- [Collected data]
(** * Travel Buddy (server.py): the tool dispatcher, the tool table and the
      session wiring, embedded in Rocq.

    The Python module is embedded shallowly.  Values decoded from JSON are
    an inductive type, Python text is a list of code points, and the
    effects of a coroutine (log lines, the HTTP request, the result
    callback, frames queued on the pipeline task) are written to a trace by
    a small exception-and-trace monad.  What the program asks of the outside
    (the two UUID draws, the clock, what the HTTP exchange does) is passed
    in as arguments. *)

From Stdlib Require Import String Ascii List ZArith NArith Bool Lia Permutation.
Import ListNotations.
Local Open Scope Z_scope.

(* ===================================================================== *)
(** ** Python text *)
(* ===================================================================== *)

(** A Python [str] is a sequence of Unicode code points. *)
Definition pystr := list N.

(** A literal of the source, by the code of each of its characters. *)
Fixpoint py (s : string) : pystr :=
  match s with
  | EmptyString => []
  | String c s' => N_of_ascii c :: py s'
  end.

Definition pystr_eqb (a b : pystr) : bool :=
  if list_eq_dec N.eq_dec a b then true else false.

(** The double quote and the backslash, by code. *)
Definition dquote : N := 34%N.
Definition squote : N := 39%N.
Definition backslash : N := 92%N.

(** [sep.join(parts)] *)
Fixpoint join (sep : pystr) (parts : list pystr) : pystr :=
  match parts with
  | [] => []
  | [p] => p
  | p :: rest => p ++ sep ++ join sep rest
  end.

(** One lower-case hexadecimal digit, as [format(d, "x")] prints it. *)
Definition hex_digit (d : N) : N :=
  (if d <? 10 then 48 + d else 87 + d)%N.

(** [format(n, "0{w}x")]: the [w] low hexadecimal digits of [n], most
    significant first. *)
Fixpoint hex_fixed (w : nat) (n : N) : pystr :=
  match w with
  | O => []
  | S w' => hex_fixed w' (n / 16)%N ++ [hex_digit (n mod 16)%N]
  end.

(** The decimal digits of a natural number: [str(n)] for [n >= 0].  The
    fuel is the number of binary digits, which bounds the decimal ones. *)
Fixpoint dec_digits (fuel : nat) (n : N) : pystr :=
  match fuel with
  | O => []
  | S f =>
      (if n <? 10 then [48 + n]
       else dec_digits f (n / 10) ++ [48 + n mod 10])%N
  end.

Definition str_nat (n : N) : pystr := dec_digits (S (N.to_nat (N.size n))) n.

(** [str(i)] for a Python [int]. *)
Definition str_int (i : Z) : pystr :=
  match i with
  | Zneg p => py "-" ++ str_nat (Npos p)
  | _ => str_nat (Z.to_N i)
  end.

(** [format(n, "0{w}d")] for [n >= 0]: zero-padded on the left to width
    [w], never truncated. *)
Definition dec_padded (w : nat) (n : N) : pystr :=
  let d := str_nat n in
  repeat 48%N (w - length d) ++ d.

(* ===================================================================== *)
(** ** Values decoded from JSON *)
(* ===================================================================== *)

(** What [response.json()] can return, and what the dict literals of the
    source hold.  A [dict] keeps its keys in insertion order, and
    [json.dumps] prints them in that order, so it is an association list;
    the keys of a decoded object are [str].  A [float] is held by its
    [repr], the shortest text that reads back as the same float: [repr] is
    how both [str] and [json.dumps] print a finite float. *)
#[local] Set Warnings "-register-all".
Inductive json : Type :=
| JNone
| JBool (b : bool)
| JInt (i : Z)
| JFloat (repr : pystr)
| JStr (s : pystr)
| JList (l : list json)
| JDict (d : list (pystr * json)).

Definition dict := list (pystr * json).

(** [type(v).__name__] *)
Definition type_name (v : json) : pystr :=
  match v with
  | JNone => py "NoneType"
  | JBool _ => py "bool"
  | JInt _ => py "int"
  | JFloat _ => py "float"
  | JStr _ => py "str"
  | JList _ => py "list"
  | JDict _ => py "dict"
  end.

(** [isinstance(v, dict)] *)
Definition isinstance_dict (v : json) : bool :=
  match v with JDict _ => true | _ => false end.

(** [d.get(k)], [None] when the key is absent; also [k in d]. *)
Fixpoint dict_get (k : pystr) (d : dict) : option json :=
  match d with
  | [] => None
  | (k', v) :: rest => if pystr_eqb k k' then Some v else dict_get k rest
  end.

Definition dict_contains (k : pystr) (d : dict) : bool :=
  match dict_get k d with Some _ => true | None => false end.

(** [bool(v)]: Python's truth value.  [None], [False], zero, and the empty
    string, list and dict are false; a float is false when it is [0.0] or
    [-0.0]. *)
Definition truthy (v : json) : bool :=
  match v with
  | JNone => false
  | JBool b => b
  | JInt i => negb (i =? 0)
  | JFloat r => negb (pystr_eqb r (py "0.0") || pystr_eqb r (py "-0.0"))
  | JStr s => match s with [] => false | _ => true end
  | JList l => match l with [] => false | _ => true end
  | JDict d => match d with [] => false | _ => true end
  end.

(* ===================================================================== *)
(** ** [json.dumps], [repr] and [str] *)
(* ===================================================================== *)

(** One character of a string literal as [json.dumps] writes it with its
    default [ensure_ascii=True]: the two-character escapes, the character
    itself from space to tilde, and a [\uXXXX] escape for everything else
    (a surrogate pair above the basic plane). *)
Definition dumps_char (c : N) : pystr :=
  (if c =? 34 then [backslash; dquote]
   else if c =? 92 then [backslash; backslash]
   else if c =? 10 then backslash :: py "n"
   else if c =? 13 then backslash :: py "r"
   else if c =? 9 then backslash :: py "t"
   else if c =? 12 then backslash :: py "f"
   else if c =? 8 then backslash :: py "b"
   else if (32 <=? c) && (c <=? 126) then [c]
   else if c <? 65536 then backslash :: py "u" ++ hex_fixed 4 c
   else
     let v := c - 65536 in
     let hi := N.lor 55296 (N.land (N.shiftr v 10) 1023) in
     let lo := N.lor 56320 (N.land v 1023) in
     backslash :: py "u" ++ hex_fixed 4 hi ++
     backslash :: py "u" ++ hex_fixed 4 lo)%N.

Definition dumps_str (s : pystr) : pystr :=
  dquote :: flat_map dumps_char s ++ [dquote].

(** A float in JSON text: its [repr], except for the three values that
    [json.dumps] spells its own way. *)
Definition dumps_float (r : pystr) : pystr :=
  if pystr_eqb r (py "nan") then py "NaN"
  else if pystr_eqb r (py "inf") then py "Infinity"
  else if pystr_eqb r (py "-inf") then py "-Infinity"
  else r.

- [What you will do] Please write out, exactly as they appear above, only the lines in the stretch from the line with "else if (32 <=? c) && (c <=? 126) then [c]" through the line with "[json.dumps] spells its own way. *)".

- [Response to the exercise]
   else if (32 <=? c) && (c <=? 126) then [c]
   else if c <? 65536 then backslash :: py "u" ++ hex_fixed 4 c
   else
     let v := c - 65536 in
     let hi := N.lor 55296 (N.land (N.shiftr v 10) 1023) in
     let lo := N.lor 56320 (N.land v 1023) in
     backslash :: py "u" ++ hex_fixed 4 hi ++
     backslash :: py "u" ++ hex_fixed 4 lo)%N.

Definition dumps_str (s : pystr) : pystr :=
  dquote :: flat_map dumps_char s ++ [dquote].

(** A float in JSON text: its [repr], except for the three values that
    [json.dumps] spells its own way. *)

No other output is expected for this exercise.